Contributor Guide#

This chapter details how to contribute to the Computational Methods for Economists using Python book and associated repository. The CompMethods project follows the GitHub workflow and semantic versioning protocol.

Create an Issue#

If you have a suggestion, correction, or addition you want to contribute to the CompMethods project and content, a good first approach is to file an Issue in the repository by going to the Issues page and selecting the green “New issue” button. For a productive new issue, please include the following.
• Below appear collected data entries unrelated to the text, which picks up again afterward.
(* ===== verification/ReadModelProps.v ===== *)
(** * The tables are the catalogue's maps

    What the store is written is what it reads back: the tables encode maps of
    items, bookmarks, wishes and members, every statement that succeeds is the
    update of those maps, and one that fails leaves them. *)

From Stdlib Require Import Ascii SpecFloat.
From stdpp Require Import strings.
From S2P Require Import Prelude Ids Custody Heartbeats Keeping Failures Texts Items ItemsProps Community ReadModel.

(** ** Tables that encode a map *)

Section encodes.
Context {X K R V : Type} `{Countable X} `{!EqDecision K}.

(** The rows of [t] are those of [m], its keys and values written [kx] and
    [rv]. *)
Definition encodes (kx : K → X) (rv : V → R) (t : gmap X R) (m : K → option V) : Prop :=
  ∀ x r, t !! x = Some r ↔ ∃ k v, m k = Some v ∧ x = kx k ∧ r = rv v.

Context (kx : K → X) `{!Inj (=) (=) kx} (rv : V → R).

Lemma encodes_at t m k : encodes kx rv t m → t !! kx k = rv <$> m k.
Proof.
  intros He. destruct (m k) as [v|] eqn:Em; cbn.
  - apply He. eauto.
  - apply eq_None_not_Some. intros [r Hr]. apply He in Hr as (k' & v & Hm & Hk%(inj kx) & _). congruence.
Qed.

Lemma encodes_ext t m m' : (∀ k, m k = m' k) → encodes kx rv t m → encodes kx rv t m'.
Proof. intros Hm He x r. rewrite (He x r). by setoid_rewrite Hm. Qed.

Lemma encodes_insert t m m' k v :
  (∀ k', m' k' = if decide (k' = k) then Some v else m k') → encodes kx rv t m → encodes kx rv (<[kx k := rv v]> t) m'.
Proof using Inj0.
  intros Hm He x r. destruct (decide (x = kx k)) as [->|Hne].
  - rewrite lookup_insert_eq. split.
    + intros [= <-]. exists k, v. by rewrite Hm, decide_True.
    + intros (k' & v' & Hk & Heq%(inj kx) & ->). subst k'. rewrite Hm, decide_True in Hk by done. by simplify_eq.
  - rewrite lookup_insert_ne by done. rewrite (He x r). split; intros (k' & v' & Hk & -> & ->); exists k', v'.
    + rewrite Hm, decide_False by congruence. done.
    + rewrite Hm in Hk. case_decide as Hd; [congruence|done].
Qed.
(* ===== verification/ProjectingProps.v ===== *)
(** * The read model follows the document

    Whatever the members write, whatever content comes late and whoever comes
    and goes, once the projection is idle its tables say what the document
    does, of the current members, but for what it could not read or write. *)

From Stdlib Require Import Ascii SpecFloat.
From stdpp Require Import strings.
From S2P Require Import Prelude Ids Events Membership Heartbeats Keeping Failures Statements Blobs Texts Items ItemsProps.
From S2P Require Import Community Catalogue CatalogueProps Changes Held ReadModel ReadModelProps Projecting.

(** What the projection writes at once. *)
Inductive Row : Type := RItem (i : ItemId) | RBookmarks (i : ItemId) | RWish (w : WishId).
#[export] Instance Row_eq_dec : EqDecision Row.
Proof. solve_decision. Defined.

Definition row_of_key (k : Key + CommunityKey) : option Row :=
  match k with
  | inl k => Some (RItem (key_item k))
  | inr (RatingKey i _) | inr (ReviewKey i _) => Some (RItem i)
  | inr (BookmarkKey i _ _) => Some (RBookmarks i)
  | inr (WishKey w _) | inr (WishCommentKey w _) => Some (RWish w)
  | inr (ProbeFailureKey _ _) => None
  end.

(** What reading JSON gives is in range, and never not a number. *)
Class JsonReads `{CommunityJson} : Prop := {
  series_reads (bs : list N) (se : Series) : from_json bs = Some se → series_index se ≠ Some S754_nan;
  wish_fields_read (bs : list N) (f : WishFields) : from_json bs = Some f → wish_holds f;
}.

Section reading.
Context `{IdTextLaws ItemId 64} `{IdTextLaws ContentHash 64} `{IdTextLaws MemberId 64}.
Context `{IdTextLaws BookmarkId 32} `{IdTextLaws WishId 64}.
Context `{CommunityJsonLaws} `{!JsonReads} `{Crypto} `{DD : Documents} `{DL : !DocumentsLaws}.

(** ** What a row is read from *)

Definition prefixes (r : Row) : list string :=
  match r with
  | RItem i => [prefix_of i; ratings_of i; reviews_of i]
  | RBookmarks i => [Community.bookmarks_of i]
  | RWish w => [wish_entries_of w; comments_on w]
  end.

Lemma begins_two a b k : plain a = true → plain b = true → begins (a +:+ "/" +:+ b +:+ "/") (encode_any k) →
  ∃ p ps, any_parts k = a :: b :: p :: ps.
Proof.
  intros Ha Hb Hbeg. change (a +:+ "/" +:+ b +:+ "/") with (joined [a; b; ""]) in Hbeg.
  assert (encode_any k = joined (any_parts k)) as He by (destruct k; [apply encode_key_parts|apply encode_community_parts]).
  rewrite He in Hbeg. apply begins_parts in Hbeg as (init & x & y & rest & Hi & Hk); [|done| |by repeat constructor|].
  - change [a; b; ""] with ([a; b] ++ [""]) in Hi. apply app_inj_2 in Hi as [<- [= <-]]; [|done]. by exists y, rest.
  - destruct k; [apply key_parts_cons|apply community_parts_cons].
  - destruct k; [apply key_parts_plain|apply community_parts_plain].
Qed.

(** Only what a row's own keys hold is read for it. *)
Lemma prefix_of_row r k p : p ∈ prefixes r → begins p (encode_any k) → row_of_key k = Some r.
Proof.
  destruct r as [i|i|wi]; cbn; intros Hp Hb;
    repeat (apply elem_of_cons in Hp as [->|Hp]); try (by apply elem_of_nil in Hp);
    apply begins_two in Hb as (q & qs & Hk); try done; try apply show_plain;
    destruct k as [[]|[]]; try discriminate Hk; injection Hk as Hi; apply show_id_inj in Hi; by subst.
Qed.

(** An entry has come at the key [s]: whatever is asked of other keys is
    answered as before. *)
Definition touched (s : string) (d d' : Doc) : Prop :=
  ∀ p, ¬ begins p s →
    get_many (AllEntries p) d' = get_many (AllEntries p) d ∧ get_many (LatestPerKey p) d' = get_many (LatestPerKey p) d.

(** A row none of whose keys begin so. *)
Definition elsewhere (s : string) (r : Row) : Prop := ∀ p, p ∈ prefixes r → ¬ begins p s.

Lemma read_query_same {A} q (f : A → Entry → result SyncError A) acc d d' :
  get_many q d' = get_many q d → read_query q f acc (Some d') = read_query q f acc (Some d).
Proof. intros Hq. unfold read_query. cbn. by rewrite Hq. Qed.
(** A download starts, of fewer than [2^64], a handle nothing is under way of is
    called, or a call takes its next turn. *)
Inductive task_step : Tasks → Tasks → Prop :=
| step_start item title files bytes r d t :
    (next (registry t) < u64_max)%N →
    start_download item title files bytes (registry t) = (r, d) →
    task_step t (MkTasks r (bus t) (<[download_task d := MkWork (Some d) []]> (work t)))
| step_call id d c now t :
    work t !! id = Some (MkWork (Some d) []) →
    task_step t (set_work id (call c now d) t)
| step_act id h a rest t :
    work t !! id = Some (MkWork h (a :: rest)) →
    task_step t (set_work id (MkWork h rest) (act id a t)).

(** ** What it comes to *)

Lemma next_id r : (next r < u64_max)%N → wrap64 (next r + 1) = (next r + 1)%N.
Proof. intros. unfold wrap64. apply N.mod_small. unfold u64_max in *. lia. Qed.

Lemma elem_of_ended_ids t id : id ∈ ended_ids t ↔ ∃ s, t !! id = Some s ∧ is_running s = false.
Proof.
  unfold ended_ids. rewrite list_elem_of_fmap. split.
  - intros ([k s] & -> & [Hs Hin%elem_of_map_entries]%list_elem_of_filter). exists s. split; [done|]. cbn in Hs. by destruct (is_running s).
  - intros (s & Hs & He). exists (id, s). split; [done|]. apply list_elem_of_filter. cbn. by rewrite He, elem_of_map_entries.
Qed.
Lemma ended_ids_sorted t : StronglySorted N.lt (ended_ids t).
Proof.
  unfold ended_ids. pose proof (map_entries_strict t) as Hs. induction Hs as [|x l Hs IH Hall]; [constructor|].
  cbn [filter list_filter]. destruct (decide _); [|done]. cbn. constructor; [done|].
  apply Forall_fmap, Forall_forall. intros y [_ Hy]%list_elem_of_filter. rewrite Forall_forall in Hall. by apply Hall.
Qed.
Lemma sorted_NoDup l : StronglySorted N.lt l → NoDup l.
Proof.
  induction 1 as [|x l Hs IH Hall]; constructor; [|done]. intros Hx. rewrite Forall_forall in Hall. specialize (Hall x Hx). lia.
Qed.

Lemma lookup_deletes {A} (l : list N) (t : gmap N A) id :
  foldl (λ t old, delete old t) t l !! id = if decide (id ∈ l) then None else t !! id.
Proof.
  revert t. induction l as [|x l IH]; intros t; cbn; [done|]. rewrite IH.
  destruct (decide (id = x)) as [->|Hne].
  - rewrite lookup_delete_eq. repeat case_decide; set_solver.
  - rewrite lookup_delete_ne by done. repeat case_decide; set_solver.
Qed.

Lemma lookup_prune t id :
  prune t !! id = if decide (id ∈ take (length (ended_ids t) - KEEP_ENDED) (ended_ids t)) then None else t !! id.
Proof. apply lookup_deletes. Qed.

Lemma prune_spares_running t id s : t !! id = Some s → is_running s = true → prune t !! id = Some s.
Proof.
  intros Hs Hr. rewrite lookup_prune. case_decide as Hin; [|done].
  apply elem_of_take in Hin as (i & Hi & _). apply list_elem_of_lookup_2, elem_of_ended_ids in Hi as (s' & Hs' & He). congruence.
Qed.

Lemma ended_after_prune t : length (ended_ids (prune t)) ≤ KEEP_ENDED.
Proof.
  set (k := length (ended_ids t) - KEEP_ENDED).
  assert (ended_ids (prune t) ⊆+ drop k (ended_ids t)) as Hsub.
  { apply NoDup_submseteq; [apply sorted_NoDup, ended_ids_sorted|]. intros id (s & Hs & He)%elem_of_ended_ids.
    rewrite lookup_prune in Hs. case_decide as Hin; [done|].
    assert (id ∈ ended_ids t) as Hid by (apply elem_of_ended_ids; eauto).
    rewrite <-(take_drop k (ended_ids t)), elem_of_app in Hid. destruct Hid; [done|done]. }
  apply submseteq_length in Hsub. rewrite length_drop in Hsub. unfold k in Hsub. lia.
Qed.

Lemma ids_after id l : StronglySorted N.lt l → id ∈ l → 
  ∃ l1 l2, l = l1 ++ id :: l2 ∧ filter (λ x, id < x)%N l = l2.
Proof.
  intros Hs Hid. apply list_elem_of_split in Hid as (l1 & l2 & ->). exists l1, l2. split; [done|].
  apply StronglySorted_app in Hs as (Hbefore & Hs1 & Hs2). inversion_clear Hs2 as [|? ? _ Hall].
  assert (filter (λ x, id < x)%N l1 = []) as Hnone.
  { assert (Forall (λ x, x < id)%N l1) as Hl1 by (apply Forall_forall; intros x Hx; apply Hbefore; [done|set_solver]).
    clear -Hl1. induction Hl1 as [|x l Hx Hl IH]; [done|]. by rewrite filter_cons_False by lia. }
  rewrite filter_app, Hnone, filter_cons_False by lia. cbn.
  clear -Hall. induction Hall as [|x l Hx Hl IH]; [done|]. rewrite filter_cons_True by done. by rewrite IH.
Qed.

Lemma prune_forgets t id : id ∈ ended_ids t → KEEP_ENDED ≤ length (filter (λ x, id < x)%N (ended_ids t)) → prune t !! id = None.
Proof.
  intros Hid Hlen. destruct (ids_after id _ (ended_ids_sorted t) Hid) as (l1 & l2 & Hl & Hf). rewrite Hf in Hlen.
  rewrite lookup_prune, decide_True; [done|]. rewrite Hl. apply elem_of_take. exists (length l1). split; [by apply list_lookup_middle|].
  rewrite length_app. cbn. lia.
Qed.

(** ** Every download's story *)

Definition event_task (e : TaskEvent) : N :=
  match e with DownloadProgress id _ _ | DownloadFinished id _ | DownloadFailed id _ => id end.
Definition is_progress (e : TaskEvent) : Prop := match e with DownloadProgress _ _ _ => True | _ => False end.
Definition events_of (id : N) (l : list TaskEvent) : list TaskEvent := filter (λ e, event_task e = id) l.

(** What is told of an outcome. *)
Definition ending (id : N) (item : ItemId) (o : Outcome) : TaskEvent :=
  match o with Finished _ => DownloadFinished id item | _ => DownloadFailed id item end.
Definition is_full (p : Progress) : Prop := bytes_done p = bytes_total p ∧ files_done p = files_total p.
(** A finished download's last progress is of all of it. *)
Definition full_last (id : N) (o : Outcome) (l : list TaskEvent) : Prop :=
  match o with Finished _ => ∃ ps item p, l = ps ++ [DownloadProgress id item p] ∧ is_full p | _ => True end.
(** 1, of five, proposes to expel 2; 3 approves; 1 withdraws before 3 is told. *)
Definition five : MembershipState := fold_log (base_log [1; 2; 3; 4; 5]%N).
Definition five_spam : MembershipState := asks 1 1 spam 2 five.
Definition five_approved : MembershipState := asks 3 2 (Approved 2) 3 five_spam.
Definition five_withdrawn : MembershipState := asks 1 3 (Withdrawn 2) 4 five_approved.
Lemma withdrawn_is_told_applied_witness :
  ∃ stands already, approve_proposal (λ _, @Ok string N 3%N) (λ e, Refused (Otherwise e)) five_withdrawn (member 3) five_spam 2 = Ok (stands, already) ∧
    is_applied stands = true ∧ members five_withdrawn = members five_spam ∧ core five_withdrawn = core five_spam.
Proof.
  apply (withdrawn_is_told_applied (λ _, @Ok string N 3%N) (λ e, Refused (Otherwise e)) (member 3) 2 3 (signed_by 3 2 (Approved 2)) five_spam five_approved
    4 (signed_by 1 3 (Withdrawn 2)) five_withdrawn).
  - reflexivity.
  - apply asks_ok. vm_compute. reflexivity.
  - apply (bool_decide_unpack _). vm_compute. exact I.
  - reflexivity.
  - apply asks_ok. vm_compute. reflexivity.
  - reflexivity.
Defined.

(** 1 pledges 300 GB, of 500 GB of room, where 400 GB are required. *)
Definition gb_required : Requirement := MkRequirement 0 (400 * GB).
Lemma pledge_set_goes_through_witness :
  ∃ s', apply 2 (signed_by 1 1 a_pledge) three = (s', Ok tt) ∧ bool_decide (with_pledge (300 * GB) <$> members three !! member 1 = members s' !! member 1) = true.
Proof.
  destruct (pledge_set (λ _, @Ok string N 2%N) (λ e, Refused (Otherwise e)) (asks 1 1 a_pledge 2 three) (member 1) (Some (500 * GB)%N) (Ok gb_required) (300 * GB) three)
    as [[stands under]|e] eqn:E; [|vm_compute in E; discriminate].
  destruct (pledge_set_goes_through (λ _, @Ok string N 2%N) (λ e, Refused (Otherwise e)) (asks 1 1 a_pledge 2 three) (member 1) (Some (500 * GB)%N) (Ok gb_required)
    (300 * GB) 2 (signed_by 1 1 a_pledge) three stands under the_group E) as (_ & _ & s' & record & Ha & Hm & Hm' & _).
  - vm_compute. reflexivity.
  - apply (bool_decide_unpack _). vm_compute. exact I.
  - vm_compute. reflexivity.
  - reflexivity.
  - reflexivity.
  - vm_compute. reflexivity.
  - exists s'. split; [exact Ha|]. apply bool_decide_eq_true. rewrite Hm, Hm', lookup_insert_eq. reflexivity.
Defined.
(** [Api::wish_fulfill]: what this member's entry is to say. *)
Definition with_status (status : WishStatus) (f : WishFields) : WishFields :=
  MkWishFields (wish_kind f) (wish_title f) (wish_authors f) (wish_description f) (wish_created_at f) status.
Definition mine_of (entries : gmap MemberId Wish) : WishFields :=
  match entries !! me with
  | Some entry => wish_fields entry
  | None => MkWishFields None None None None (Some (micros_since_epoch (clock a))) Open
  end.
Definition wish_fulfill (id : WishId) (item : ItemId) (looked asked : Catalogue) : fallible Catalogue ApiError unit :=
  entries ←! given (known_wish_entries id looked) ;;
  given (refuse_unknown_item item asked) ;!
  entry ←! given (map_err (λ e, InvalidParams (ByCore e)) (new_wish (with_status (Fulfilled item) (mine_of entries)))) ;;
  writes (wish me (entry_time a) id entry).

(** [Api::edit_metadata]. *)
Definition edit_metadata (id : ItemId) (fields : ItemFields) (asked : Catalogue) : fallible Catalogue ApiError unit :=
  let edit := set_fields fields (new_item id) in
  given (if bool_decide (edit = new_item id) then Err (InvalidParams NeedsAField) else Ok tt) ;!
  given (refuse_unknown_item id asked) ;!
  writes (Catalogue.write me (entry_time a) edit).

(** ** One request *)

Inductive Say : Type :=
| Rates (id : ItemId) (rating : option Rating)
| Reviews (id : ItemId) (text : option Review)
| Marks (id : ItemId) (edited : option BookmarkId) (at_ text : string)
| Unmarks (id : ItemId) (mark : BookmarkId)
| Wishes (kind : option ItemKind) (title : string) (authors : list string) (description : option string)
| Comments (id : WishId) (text : option Comment)
| Fulfills (id : WishId) (item : ItemId).

(** The arms of [Api::call], with the key each writes at. *)
Definition say (q : Say) (asked looked : Catalogue) : fallible Catalogue ApiError CommunityKey :=
  match q with
  | Rates id rating => rate_item id rating asked ;! fret (RatingKey id me)
  | Reviews id text => review_item id text asked ;! fret (ReviewKey id me)
  | Marks id edited at_ text => mark ←! bookmark_item id edited at_ text asked looked ;; fret (BookmarkKey id me mark)
  | Unmarks id mark => bookmark_delete id mark looked ;! fret (BookmarkKey id me mark)
  | Wishes kind title authors description => drawn ←! wish_create kind title authors description ;; fret (WishKey drawn me)
  | Comments id text => comment_on_wish id text asked ;! fret (WishCommentKey id me)
  | Fulfills id item => wish_fulfill id item looked asked ;! fret (WishKey id me)
  end.
End saying.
  • Clear and concise issue title that directly references the key point in your issue

  • Clear and concise description of your question, problem, or error

  • Error traceback message output or other terminal output

  • Include a minimal reproducible example

Pull requests#

This project follows the GitHub Flow. All code contributions are submitted via a pull request towards the main branch. Opening a Pull Request means you are submitting all of the lines of code you have changed in a branch of your fork of this repository that you want to be considered to be merged into the repository. Once a pull request is submitted, project maintainers will review your submission and may ask for changes and clarifications via the pull request message thread. Once the reviewers are satisfied with the submission, they will merge it into the repository and those changes will become part of the project.

Automatic testing#

This project uses GitHub Actions to run automatic tests to make sure that the documentation builds, that the code runs correctly, and that the code is formatted correctly. In your pull requests, you should signify that you have run these tests locally on your machine using the compmethods-dev conda environment and successfully running the make documentation, make test, and make format commands. These tests will run automatically in the cloud on every commit to every pull request, but it is helpful for you to successfully run those tests locally on your machine.

Peer reviews#

All pull requests must be reviewed by someone else than their original author, with few exceptions of pull requests from the main model maintainers. To help reviewers, make sure to add to your PR a clear text explanation of your changes. In case of changes that break past functionality and connections, you must give details about what features were deprecated. You must also provide guidelines to help users adapt their code to be compatible with the new version of the package.

Project version tracking#

This project follows the semantic versioning protocol. Any change impacts the version number, and the version number conveys API compatibility information only.

Every pull request submitted to the main branch of the repository should update the CHANGELOG.md file as well as update the version number of the project in setup.py.

Patch bump (3rd digit update)#

  • Typographical and stylistic updates. Small code and data updates.

  • Update the third digit of the version number. Ex: Version number would move from 0.0.0 to 0.0.1.

Minor bump#

  • Adding a new section, major data, or majore code example to the Jupyter Book

  • Update the second digit of the version number. Ex: Version number would move from 0.0.0 to 0.1.0.

Major bump#

  • Major update, refactor, or compatibility change.

  • Update the first digit of the version number. Ex: Version number would move from 0.0.0 to 1.0.0.